For the last three nights I have seen a sudden, dramatic drop in tips. Last night I received only one tip out of 18 rides, and that included a couple deliveries for which the estimated payout (including expected tip amount) never happened. It also included several longer rides with pax that almost always tip (airport, business travelers from hotels, older locals.) Is this happening to others, or am I just extremely unlucky?


----------



## Illini (Mar 14, 2019)

I'd like to agree that my tips have disappeared, but in order to have disappearing tips, I'd need to have tips in the first place.


----------



## Cvillegordo (Oct 30, 2019)

Illini said:


> I'd like to agree that my tips have disappeared, but in order to have disappearing tips, I'd need to have tips in the first place.


True, but how would you know if a tip was made, but never posted to your earnings?


----------



## Illini (Mar 14, 2019)

Cvillegordo said:


> True, but how would you know if a tip was made, but never posted to your earnings?


For the most part, you wouldn't. There are lots of "missing tip" conspiracy theories. I don't believe that Uber or Lyft would keep our tips. You probably just had a bad few days.


----------



## SHalester (Aug 25, 2019)

Cvillegordo said:


> True, but how would you know if a tip was made, but never posted to your earnings?

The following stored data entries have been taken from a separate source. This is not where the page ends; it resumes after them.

(* ===== verification/Groups.v ===== *)
(** [app/api/routes/groups.py]: creating groups, asking to join them and deciding the
    requests. *)

From S2P Require Import Prelude Effects PyStr Uuid Redis Models World.
From Stdlib Require Import String.

Local Open Scope string_scope.

Record GroupOut := mk_GroupOut {
  go_id : UUID;
  go_name : string;
  go_description : option string;
  go_group_type : string;
  go_is_announcement_group : bool;
  go_join_approval_required : bool;
  go_member_count : Z;
  go_my_role : option string
}.
#[export] Instance eta_GroupOut : Eta GroupOut := λ g,
  mk_GroupOut (go_id g) (go_name g) (go_description g) (go_group_type g)
    (go_is_announcement_group g) (go_join_approval_required g) (go_member_count g)
    (go_my_role g).

(** [GroupOut.model_validate(group)]: a [Group] has neither [member_count] nor
    [my_role]. *)
Definition GroupOut_of (g : Group) : GroupOut :=
  mk_GroupOut (g_id g) (g_name g) (g_description g) (g_group_type g)
    (g_is_announcement_group g) (g_join_approval_required g) 0 None.

Record MemberOut := mk_MemberOut {
  mo_user_id : UUID; mo_full_name : string; mo_role : string; mo_is_muted : bool
}.

Record CreateGroupIn := mk_CreateGroupIn {
  cg_name : string;
  cg_description : option string;
  cg_is_announcement_group : bool;
  cg_join_approval_required : bool
}.

Record JoinRequestOut := mk_JoinRequestOut {
  jo_id : UUID; jo_user_id : UUID; jo_status : string; jo_message : option string;
  jo_created_at : timestamp
}.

so it's easier to assume the worse and not reality maybe there weren't any tips? Hum.


----------



## NYCSUNSHINE (Dec 6, 2018)

Cvillegordo said:


> For the last three nights I have seen a sudden, dramatic drop in tips. Last night I received only one tip out of 18 rides, and that included a couple deliveries for which the estimated payout (including expected tip amount) never happened. It also included several longer rides with pax that almost always tip (airport, business travelers from hotels, older locals.) Is this happening to others, or am I just extremely unlucky?


3 different customers told me tips are not working on app - working for peanuts and now no tips ( how do we know that it's working again)


----------



## justaGoober (Mar 12, 2019)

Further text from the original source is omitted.